What emerging trends or developments are on the horizon?

In terms of emerging trends and developments in the field of thyroid cancer research, there is a lot going on. We have talked about precision medicine, and we are going to continue to make progress in precision medicine [and] targeted therapy for patients with advanced disease. I think we are also going to make progress in the neoadjuvant setting. Perhaps with neoadjuvant treatment, bringing in highly effective drugs earlier into the course of the disease process, maybe we will be curing more patients with thyroid cancer.

I also think that we are going to be learning more about applying immunotherapy in advanced thyroid cancer. While there is not a big role for many of our patients with advanced lung cancer with our current immunotherapy strategies, we are going to figure that out in the coming years. I am quite confident of that.

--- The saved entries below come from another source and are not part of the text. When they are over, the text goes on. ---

(** Two bodies that agree where the accumulator satisfies an invariant. *)
Lemma for_n_ext (Q : A -> Prop) n f g a s :
  (forall a s, Q a -> f a s = g a s) ->
  (forall a s a' s', Q a -> f a s = (Ok (inl a'), s') -> Q a') ->
  Q a -> for_n n f a s = for_n n g a s.
Proof.
  intros Hfg Hinv Ha. destruct n as [|p|p]; [done| |done].
  assert (G : (forall a s, Q a -> for_pos p f a s = for_pos p g a s) /\
              (forall a s a' s', Q a -> for_pos p f a s = (Ok (inl a'), s') -> Q a')).
  { assert (Hr : forall f1 f2 g1 g2,
      (forall a s, Q a -> f1 a s = g1 a s) /\ (forall a s a' s', Q a -> f1 a s = (Ok (inl a'), s') -> Q a') ->
      (forall a s, Q a -> f2 a s = g2 a s) /\ (forall a s a' s', Q a -> f2 a s = (Ok (inl a'), s') -> Q a') ->
      (forall a s, Q a -> rounds f1 f2 a s = rounds g1 g2 a s) /\
      (forall a s a' s', Q a -> rounds f1 f2 a s = (Ok (inl a'), s') -> Q a')).
    { clear. intros f1 f2 g1 g2 [H1 I1] [H2 I2]. unfold rounds, bind. split.
      - intros a s Ha. rewrite <- H1 by done.
        destruct (f1 a s) as [[[a'|r]| |] s'] eqn:E; try done. apply H2. by eapply I1.
      - intros a s a' s' Ha. destruct (f1 a s) as [[[a1|r]| |] s1] eqn:E; try done.
        apply I2. by eapply I1. }
    induction p as [p IH|p IH|]; simpl; auto. }
  by apply G.
Qed.

Lemma for_n_zero body a s : for_n 0 body a s = (Ok (inl a), s).
Proof. reflexivity. Qed.

Lemma for_n_succ n body a s :
  0 <= n -> for_n (1 + n) body a s = rounds body (for_n n body) a s.
Proof.
  destruct n as [|p|p]; intros Hn; [| |lia].
  - unfold rounds. simpl. symmetry. unfold bind, ret.
    by destruct (body a s) as [[[?|?]| |] ?].
  - replace (1 + Zpos p) with (Zpos (Pos.succ p)) by lia. apply (for_pos_succ p body a s).
Qed.
End Loops.

(** ** Triples

    [hoare P m Q E]: from a state with [P], [m] does not panic, ends with [Q] on
    its value and state when it returns, and with [E] on its state when it
    returns an error. *)

Definition hoare {S A} (P : S -> Prop) (m : M S A) (Q : A -> S -> Prop) (E : S -> Prop) : Prop :=
  forall s, P s -> match m s with
                   | (Ok a, s') => Q a s'
                   | (Err _, s') => E s'
                   | (Panic, _) => False
                   end.

Section Hoare.
Context {S : Type}.
Implicit Types (P E : S -> Prop).

Lemma hoare_ret {A} P (a : A) E : hoare P (ret a) (fun x s => x = a /\ P s) E.
Proof. by intros s Hs. Qed.

Lemma hoare_fail {A} P e (Q : A -> S -> Prop) E :
  (forall s, P s -> E s) -> hoare P (fail e) Q E.
Proof. intros H s Hs. by apply H. Qed.

Lemma hoare_bind {A B} P (m : M S A) (k : A -> M S B) Q Q' E :
  hoare P m Q E -> (forall a, hoare (Q a) (k a) Q' E) -> hoare P (x <- m ;; k x) Q' E.
Proof.
  intros Hm Hk s Hs. specialize (Hm s Hs). unfold bind.
  destruct (m s) as [[a|e|] s']; [by apply Hk|done|done].
Qed.

Lemma hoare_conseq {A} P P' (m : M S A) (Q Q' : A -> S -> Prop) E E' :
  hoare P' m Q' E' -> (forall s, P s -> P' s) -> (forall a s, Q' a s -> Q a s) ->
  (forall s, E' s -> E s) -> hoare P m Q E.
Proof.
  intros Hm HP HQ HE s Hs. specialize (Hm s (HP s Hs)).
  destruct (m s) as [[a|e|] s']; auto.
Qed.

Lemma hoare_pure {A} (p : Prop) P (m : M S A) Q E :
  (p -> hoare P m Q E) -> hoare (fun s => p /\ P s) m Q E.
Proof. intros H s [Hp Hs]. by apply H. Qed.

Lemma hoare_guard P c e E :
  (forall s, P s -> E s) -> hoare P (guard c e) (fun _ s => c = true /\ P s) E.
Proof. intros H s Hs. destruct c; [done|by apply H]. Qed.

Lemma hoare_lift {A} P (o : outcome A) E :
  o <> Panic -> (forall s, P s -> E s) -> hoare P (lift o) (fun a s => o = Ok a /\ P s) E.
Proof. intros Ho HE s Hs. unfold lift. destruct o; [done|by apply HE|done]. Qed.

Lemma hoare_lift_ok {A B} P (o : outcome A) a (k : A -> M S B) Q E :
  o = Ok a -> hoare P (k a) Q E -> hoare P (x <- lift o ;; k x) Q E.
Proof. by intros ->. Qed.

Lemma hoare_get P E : hoare P get (fun x s => x = s /\ P s) E.
Proof. by intros s Hs. Qed.

Lemma hoare_modify P (f : S -> S) (Q : unit -> S -> Prop) E :
  (forall s, P s -> Q tt (f s)) -> hoare P (modify f) Q E.
Proof. intros H s Hs. by apply H. Qed.

Lemma hoare_try {A} P (m : M S A) Q E E' :
  hoare P m Q E -> hoare P (try m) (fun r s => match r with inl a => Q a s | inr _ => E s end) E'.
Proof.
  intros Hm s Hs. specialize (Hm s Hs). unfold try. destruct (m s) as [[a|e|] s']; done.
Qed.

(** A step on a component [T] of the state. *)
Lemma hoare_zoom {A T} (g : S -> T) (u : T -> S -> S) P (m : M T A) Q E :
  (forall s, P s -> hoare (fun t => t = g s) m (fun a t => Q a (u t s)) (fun t => E (u t s))) ->
  hoare P (zoom g u m) Q E.
Proof.
  intros H s Hs. specialize (H s Hs (g s) eq_refl). unfold zoom.
  destruct (m (g s)) as [[a|e|] t]; done.
Qed.

(** The invariant rule for counted loops; [R] is the type of early returns. *)
Lemma hoare_for_n {A R} n (body : A -> M S (A + R)) a (I : A -> S -> Prop) (Q : R -> S -> Prop) E :
  let post (x : A + R) s := match x with inl a => I a s | inr r => Q r s end in
  (forall a, hoare (I a) (body a) post E) -> hoare (I a) (for_n n body a) post E.
Proof.
  intros post Hb.
  assert (Hr : forall f g, (forall a, hoare (I a) (f a) post E) -> (forall a, hoare (I a) (g a) post E) ->
               forall a, hoare (I a) (rounds f g a) post E).
  { intros f g Hf Hg a'. eapply hoare_bind; [apply Hf|]. intros [a''|r]; [apply Hg|].
    by intros s Hs. }
  assert (H0 : forall a, hoare (I a) (ret (inl a)) post E) by (intros a' s Hs; exact Hs).
  destruct n as [|p|p]; [apply H0| |apply H0].
  revert a. simpl. induction p as [p IH|p IH|]; simpl; auto.
Qed.
End Hoare.

(** ** Absence of panics *)

Definition nopanic {S A} (m : M S A) : Prop := hoare (fun _ => True) m (fun _ _ => True) (fun _ => True).

Lemma nopanic_bind {S A B} (m : M S A) (k : A -> M S B) :
  nopanic m -> (forall a, nopanic (k a)) -> nopanic (x <- m ;; k x).
Proof. intros Hm Hk. eapply hoare_bind; [exact Hm|]. intros a s _. by apply Hk. Qed.

(** A continuation that relies on what a successful first step returned. *)
Lemma nopanic_bind_post {S A B} (P : A -> Prop) (m : M S A) (k : A -> M S B) :
  nopanic m -> (forall s a s', m s = (Ok a, s') -> P a) -> (forall a, P a -> nopanic (k a)) ->
  nopanic (x <- m ;; k x).
Proof.
  intros Hm HP Hk s _. specialize (Hm s I). unfold bind.
  destruct (m s) as [[a|e|] s'] eqn:E; [|done|done]. apply Hk; [by eapply HP|done].
Qed.

Lemma nopanic_ret {S A} (a : A) : nopanic (S := S) (ret a).
Proof. done. Qed.
Lemma nopanic_fail {S A} e : nopanic (S := S) (A := A) (fail e).
Proof. done. Qed.
Lemma nopanic_guard {S} c e : nopanic (S := S) (guard c e).
Proof. by destruct c. Qed.
Lemma nopanic_lift {S A} (o : outcome A) : o <> Panic -> nopanic (S := S) (lift o).
Proof. intros H s _. unfold lift. by destruct o. Qed.
Lemma nopanic_zoom {S T A} (g : S -> T) u (m : M T A) : nopanic m -> nopanic (zoom g u m).
Proof.
  intros Hm s _. unfold zoom. specialize (Hm (g s) I). by destruct (m (g s)) as [[a|e|] t].
Qed.

Lemma nopanic_try {S A} (m : M S A) : nopanic m -> nopanic (try m).
Proof. intros Hm s _. specialize (Hm s I). unfold try. by destruct (m s) as [[a|e|] s']. Qed.

Lemma nopanic_eval {S A} (m : M S A) s : nopanic m -> eval m s <> Panic.
Proof. intros Hm. specialize (Hm s I). unfold eval. by destruct (m s) as [[a|e|] s']. Qed.

Create HintDb nopanic.
#[export] Hint Resolve nopanic_ret nopanic_fail nopanic_guard : nopanic.

(** Go through the steps of a composed computation, leaving the ones the hints
    do not know. *)
Ltac nopanic_steps :=
  cbv zeta;
  repeat lazymatch goal with
  | |- nopanic (bind _ _) => apply nopanic_bind; [|intros ?]
  | |- nopanic (guard _ _) => apply nopanic_guard
  | |- nopanic (ret _) => apply nopanic_ret
  | |- nopanic (fail _) => apply nopanic_fail
  | |- nopanic (zoom _ _ _) => apply nopanic_zoom
  | |- nopanic (lift _) => apply nopanic_lift
  | |- nopanic (if ?c then _ else _) => destruct c
  | |- nopanic (match ?x with _ => _ end) => destruct x
  | _ => solve [auto with nopanic]
  end.

(** ** Machine integers *)

Definition two8 : Z := 256.
Definition two16 : Z := 65536.
Definition two24 : Z := 16777216.
Definition two31 : Z := 2147483648.
Definition two32 : Z := 4294967296.
Definition two63 : Z := 9223372036854775808.
Definition two64 : Z := 18446744073709551616.

(** Go conversions and the wrap-around of Go arithmetic: [uint32(x)],
    [uint64(x)], [int32(x)], [int64(x)] ([int] is 64 bits wide). *)
Definition u32 (z : Z) : Z := z mod two32.
Definition u64 (z : Z) : Z := z mod two64.
Definition i32 (z : Z) : Z := (z + two31) mod two32 - two31.
Definition i64 (z : Z) : Z := (z + two63) mod two64 - two63.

Cellular therapies are [also] being investigated. There are not a lot of clinical trials right now that are underway with cellular therapies but here are a couple. Thyroid cancer is a good setting for studying cellular therapies. The thyroid gland is typically ablated in patients with thyroid cancer, so we do not have to worry about some collateral damage to the normal thyroid tissue from [chimeric antigen receptor] T-cell therapy that you might need to worry about in targeting other solid tumors. Then, we have cancer-specific antigens that are targetable with cellular therapies as well. I think that we are going to be seeing advances in that field in the coming years.